[Assigned task] Search the records for "cName" and copy each line that holds it.
START Data
(* ===== verification/ReactorServerProof.v ===== *)
(** * The reactor server releases what it acquires

    However its set-up fails, and whenever its event loop ends, [Start] returns with
    the descriptors of the process as it found them and the append-only file closed. *)

From S2P Require Import Prelude GoTime GoLib GoNet Resp Store StoreProof StoreMaint Command Executor.
From S2P Require Import ExecutorProof CommandTypes Aof AofRewrite AofOpen Config ConfigProof Serving Poller Connection.
From S2P Require Import ConnectionProof EventLoop EventLoopProof ReactorServer.

(** Recovery never panics and leaves a well-formed store; [Close] closes the log. *)
Class PersistentSafe (J : Type) `{Persistent J} := {
  open_safe path policy clk s : StoreProof.wf s -> exists r s', open_log path policy clk s = Some (r, s') /\ StoreProof.wf s';
  close_closes l : log_closed (close_log l).2 = true;
}.

Lemma closeEnd_closed `{Disk} l : Aof.lClosed (AofRewrite.closeEnd l).2 = true.
Proof.
  unfold AofRewrite.closeEnd, Aof.on_file. cbv zeta. by repeat (case_match; simplify_eq).
Qed.

#[export] Instance Log_persistent_safe `{Unicode} `{Disk} a f : @PersistentSafe Aof.Log (Log_persistent a f).
Proof.
  split.
  - intros path policy clk s Hw. destruct (AofOpen.OpenPath_wf a path policy clk f s Hw) as (r & f' & s' & Ho & Hw').
    cbn [open_log Log_persistent]. rw Ho. by exists r, s'.
  - intros l. apply closeEnd_closed.
Qed.

(** ** The log persists commands that promise the same replies *)
Section typed.
Context `{Unicode} `{Disk}.
Import Aof AofRewrite CommandTypes.

Lemma retyped_name cmd p : cName p = cName cmd -> retyped cmd p.
Proof. intros Hn v. by rw Hn. Qed.

Lemma canonicalCommand_retyped cmd now p : canonicalCommand cmd now = Some p -> retyped cmd p.
Proof.
  unfold canonicalCommand. destruct (Cmd.named (cName cmd) "SET").
  { destruct (cArgs cmd) as [|key [|value options]]; [done..|].
    destruct (canonical_options options now); cbn [mbind option_bind]; [|done]. intros. simplify_eq. by apply retyped_name. }
  destruct (Cmd.named (cName cmd) "EXPIRE") eqn:Hn.
  { apply bool_decide_eq_true in Hn. destruct (cArgs cmd) as [|key [|a [|b args]]]; [done..| |done].
    destruct (GoLib.ParseInt a) as [seconds|]; cbn [mbind option_bind]; [|done]. destruct (_ <? _); [done|].
    intros. simplify_eq. unfold retyped. rw Hn. done. }
  destruct (Cmd.named (cName cmd) "DEL"); [destruct (cArgs cmd); intros; simplify_eq; by apply retyped_name|].
  destruct (Cmd.IsMutation (cName cmd)); intros; simplify_eq. by apply retyped_name.
Qed.

Lemma canonicalize_retyped clk cmds : Forall2 retyped cmds (fst <$> canonicalize clk cmds).
Proof.
  revert clk. induction cmds as [|cmd cmds IH]; intros clk; [constructor|]. cbn [canonicalize]. rewrite -> fmap_cons.
  constructor; [|apply IH]. destruct (canonicalCommand cmd (clk 0%nat)) as [p|] eqn:Hc; cbn [fst]; [|by apply retyped_name].
  by eapply canonicalCommand_retyped.
Qed.

Lemma AppendBatch_persisted clk cmds l ps l' :
  AppendBatch clk cmds l = (inr ps, l') -> ps = fst <$> canonicalize clk cmds.
Proof.
  unfold AppendBatch. cbv zeta. destruct (_ || _); [done|]. destruct (lFailed l); [done|].
  destruct cmds as [|cmd cmds]; [intros; by simplify_eq|].
  repeat (case_match; simplify_eq; try done); intros; by simplify_eq.
Qed.

#[export] Instance Log_typed ord fresh : @TypedJournal Log (Log_journal ord fresh).
Proof.
  split.
  - cbn [jAppend Log_journal]. intros clk cmd l p l'. unfold Append.
    destruct (AppendBatch clk [cmd] l) as [[err|ps] l1] eqn:Ha; [done|]. apply AppendBatch_persisted in Ha.
    pose proof (canonicalize_retyped clk [cmd]) as Hc. rw -Ha in Hc. apply Forall2_cons_inv_l in Hc as (q & ps' & Hq & _ & ->).
    intros. by simplify_eq.
  - cbn [jBatch Log_journal]. intros AB clk cmds l ps l' [= <-] Ha. apply AppendBatch_persisted in Ha. subst ps.
    apply canonicalize_retyped.
Qed.
End typed.

(** The executor as a backend never panics, keeps the store well formed, and keeps the
    journal it has, when [u]. *)
Definition backend_ok {J} (u : Prop) (b : Backend J) : Prop :=
  StoreProof.wf (eStore (bExecutor b)) /\ (u -> journal (bExecutor b) <> None).

Lemma executor_safe `{Unicode} `{Journal J} ord rnd clk u :
  (forall X, ord X ≡ₚ elements X) ->
  @ServiceSafe (Backend J) (Serving.executorService ord rnd clk) (backend_ok u).
Proof.
  intros Hord. split.
  - intros v b [Hw Hj]. cbn [serve Serving.executorService]. unfold Serving.answer.
    destruct (Cmd.Parse v) as [err|cmd]; [by do 2 eexists|].
    destruct (ExecutorProof.Execute_safe ord (rnd (calls b)) (clk (calls b)) cmd (bExecutor b) Hord Hw)
      as (r & e & Hx & Hw'). rw Hx. do 2 eexists. split; [done|]. split; [done|].
    intros Hu. eapply ExecutorProof.Execute_journal; [exact Hx|auto].
  - intros b [Hw Hj]. cbn [expire_tick Serving.executorService]. unfold Serving.activeExpire.
    destruct (ExecutorProof.ActiveExpire_spec (rnd (calls b)) (fun _ e => e) (clk (calls b)) (bExecutor b) (fun _ _ Ha => Ha) Hw)
      as (n & e & -> & Hw' & Ha). eexists. split; [done|]. split; [done|].
    intros Hu. eapply ExecutorProof.expiry_journal; [|exact Ha|auto]. done.
Qed.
END Data
[Task solution]
Lemma retyped_name cmd p : cName p = cName cmd -> retyped cmd p.
  unfold canonicalCommand. destruct (Cmd.named (cName cmd) "SET").
  destruct (Cmd.named (cName cmd) "EXPIRE") eqn:Hn.
  destruct (Cmd.named (cName cmd) "DEL"); [destruct (cArgs cmd); intros; simplify_eq; by apply retyped_name|].
  destruct (Cmd.IsMutation (cName cmd)); intros; simplify_eq. by apply retyped_name.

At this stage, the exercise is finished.